What is needed is a verbatim copy of all the records.

[Records from a data source]

______________________________

(** * Accountability Agent: verification and daily-log reconciliation

    A shallow embedding of the core of the repository:

    - [app/utils/time_utils.py]       (time window resolver),
    - [app/models/user.py], [app/models/daily_log.py] (record store),
    - [app/services/github_service.py] (activity aggregator),
    - [app/services/verification_service.py] (verification engine),
    - [app/api/replies.py]            (reply ingestion),
    - [cron/send_daily_checkins.py]   (check-in job),

    followed by the properties established about them.

    Conventions.  Python integers are [Z].  A calendar [date] is the number
    of days since 1970-01-01.  A [datetime] is a wall-clock reading in
    microseconds since 1970-01-01T00:00:00 on the local clock, paired with
    the UTC offset of its tzinfo.  Strings are [string]; every [ascii] is
    read as the code point of the same number.  Python exceptions are the
    constructors of [exn]; code that can raise returns a [result]; code
    that also touches the SQLAlchemy session is a function from [Session]
    to a new [Session] and a [result], so that a raise keeps whatever the
    session held at that point, as in Python. *)

From Stdlib Require Import ZArith List String Ascii Bool Lia.
Import ListNotations.
Open Scope string_scope.
Open Scope list_scope.
Open Scope Z_scope.
(* ===== verification/_CoqProject ===== *)
-Q . S2P
Prelude.v
Record.v
Hash.v
Index.v
IndexSpec.v
Latch.v
Resp.v
RespSpec.v
Session.v
Functions.v
FunctionsSpec.v
Epoch.v
EpochProtocol.v
Device.v
Log.v
LogSpec.v
LogLive.v
LogTiling.v
Store.v
StoreInv.v
StoreSpec.v
StoreAttempt.v
StoreRefine.v
StoreOps.v
Txn.v
TxnStore.v
Scan.v
ScanSpec.v
Checkpoint.v
CheckpointSpec.v
Aof.v
Glob.v
Shared.v
Commands.v
CommandsSpec.v
CommandsTrace.v
Replay.v
Server.v
StoreDb.v
Config.v
Keyspace.v
StoreKeyspace.v
Answers.v
CommandsKeyspace.v
Conversation.v
Clients.v
Restart.v
Lemma claim_no_other : forall b i w', reach ix (Main bi) b -> (i < ENTRIES_PER_BUCKET)%nat ->
  load_word ix b i = Some w' -> is_empty w' = false -> entry_tag w' <> tag.
Proof.
  intros b i w' Rb Hi Lb Eb Et. pose proof (Hno _ _ _ Rb Hi Lb) as Hm.
  unfold tag_pred, matches_tag in Hm.
  by rewrite Eb, (ok_settled _ He _ _ _ Hi Lb), Et, Z.eqb_refl in Hm.
Qed.
End Claim.

Lemma store_store ix b i w w' :
  store_word (store_word ix b i w) b i w' = store_word ix b i w'.
Proof.
  destruct b as [bi|a]; simpl; [by rewrite alter_insert_twice|].
  destruct (a <=? 0) eqn:E; simpl; [done|]. by rewrite alter_insert_twice.
Qed.

Lemma latch_bits_store ix b i w b' : (i < ENTRIES_PER_BUCKET)%nat ->
  latch_bits (store_word ix b i w) b' = latch_bits ix b'.
Proof.
  intros Hi. unfold latch_bits. rewrite load_store_ne; [done|].
  unfold ENTRIES_PER_BUCKET, OVERFLOW_ENTRY in *. lia.
Qed.

Lemma grown_no_hit ix ix' bi tag : grown ix ix' ->
  no_hit ix (Main bi) (tag_pred tag) -> no_hit ix' (Main bi) (tag_pred tag).
Proof.
  intros Hg Hn b i w R Hi L. destruct (gr_new _ _ Hg _ _ R) as [R'|Hz].
  - rewrite (gr_load _ _ Hg) in L by done. by eapply Hn.
  - rewrite Hz in L by done. by injection L as <-.
Qed.

Lemma grown_hit ix ix' bi tag b i : grown ix ix' ->
  hit ix (Main bi) (tag_pred tag) b i -> hit ix' (Main bi) (tag_pred tag) b i.
Proof.
  intros Hg (R & I & w & L & M). split_and!; [by apply (gr_reach _ _ Hg)|done|].
  exists w. by rewrite (gr_load _ _ Hg).
Qed.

______________________________

> [Written response]:
(** * Accountability Agent: verification and daily-log reconciliation

    A shallow embedding of the core of the repository:

    - [app/utils/time_utils.py]       (time window resolver),
    - [app/models/user.py], [app/models/daily_log.py] (record store),
    - [app/services/github_service.py] (activity aggregator),
    - [app/services/verification_service.py] (verification engine),
    - [app/api/replies.py]            (reply ingestion),
    - [cron/send_daily_checkins.py]   (check-in job),

    followed by the properties established about them.

    Conventions.  Python integers are [Z].  A calendar [date] is the number
    of days since 1970-01-01.  A [datetime] is a wall-clock reading in
    microseconds since 1970-01-01T00:00:00 on the local clock, paired with
    the UTC offset of its tzinfo.  Strings are [string]; every [ascii] is
    read as the code point of the same number.  Python exceptions are the
    constructors of [exn]; code that can raise returns a [result]; code
    that also touches the SQLAlchemy session is a function from [Session]
    to a new [Session] and a [result], so that a raise keeps whatever the
    session held at that point, as in Python. *)

From Stdlib Require Import ZArith List String Ascii Bool Lia.
Import ListNotations.
Open Scope string_scope.
Open Scope list_scope.
Open Scope Z_scope.
(* ===== verification/_CoqProject ===== *)
-Q . S2P
Prelude.v
Record.v
Hash.v
Index.v
IndexSpec.v
Latch.v
Resp.v
RespSpec.v
Session.v
Functions.v
FunctionsSpec.v
Epoch.v
EpochProtocol.v
Device.v
Log.v
LogSpec.v
LogLive.v
LogTiling.v
Store.v
StoreInv.v
StoreSpec.v
StoreAttempt.v
StoreRefine.v
StoreOps.v
Txn.v
TxnStore.v
Scan.v
ScanSpec.v
Checkpoint.v
CheckpointSpec.v
Aof.v
Glob.v
Shared.v
Commands.v
CommandsSpec.v
CommandsTrace.v
Replay.v
Server.v
StoreDb.v
Config.v
Keyspace.v
StoreKeyspace.v
Answers.v
CommandsKeyspace.v
Conversation.v
Clients.v
Restart.v
Lemma claim_no_other : forall b i w', reach ix (Main bi) b -> (i < ENTRIES_PER_BUCKET)%nat ->
  load_word ix b i = Some w' -> is_empty w' = false -> entry_tag w' <> tag.
Proof.
  intros b i w' Rb Hi Lb Eb Et. pose proof (Hno _ _ _ Rb Hi Lb) as Hm.
  unfold tag_pred, matches_tag in Hm.
  by rewrite Eb, (ok_settled _ He _ _ _ Hi Lb), Et, Z.eqb_refl in Hm.
Qed.
End Claim.

Lemma store_store ix b i w w' :
  store_word (store_word ix b i w) b i w' = store_word ix b i w'.
Proof.
  destruct b as [bi|a]; simpl; [by rewrite alter_insert_twice|].
  destruct (a <=? 0) eqn:E; simpl; [done|]. by rewrite alter_insert_twice.
Qed.

Lemma latch_bits_store ix b i w b' : (i < ENTRIES_PER_BUCKET)%nat ->
  latch_bits (store_word ix b i w) b' = latch_bits ix b'.
Proof.
  intros Hi. unfold latch_bits. rewrite load_store_ne; [done|].
  unfold ENTRIES_PER_BUCKET, OVERFLOW_ENTRY in *. lia.
Qed.

Lemma grown_no_hit ix ix' bi tag : grown ix ix' ->
  no_hit ix (Main bi) (tag_pred tag) -> no_hit ix' (Main bi) (tag_pred tag).
Proof.
  intros Hg Hn b i w R Hi L. destruct (gr_new _ _ Hg _ _ R) as [R'|Hz].
  - rewrite (gr_load _ _ Hg) in L by done. by eapply Hn.
  - rewrite Hz in L by done. by injection L as <-.
Qed.

Lemma grown_hit ix ix' bi tag b i : grown ix ix' ->
  hit ix (Main bi) (tag_pred tag) b i -> hit ix' (Main bi) (tag_pred tag) b i.
Proof.
  intros Hg (R & I & w & L & M). split_and!; [by apply (gr_reach _ _ Hg)|done|].
  exists w. by rewrite (gr_load _ _ Hg).
Qed.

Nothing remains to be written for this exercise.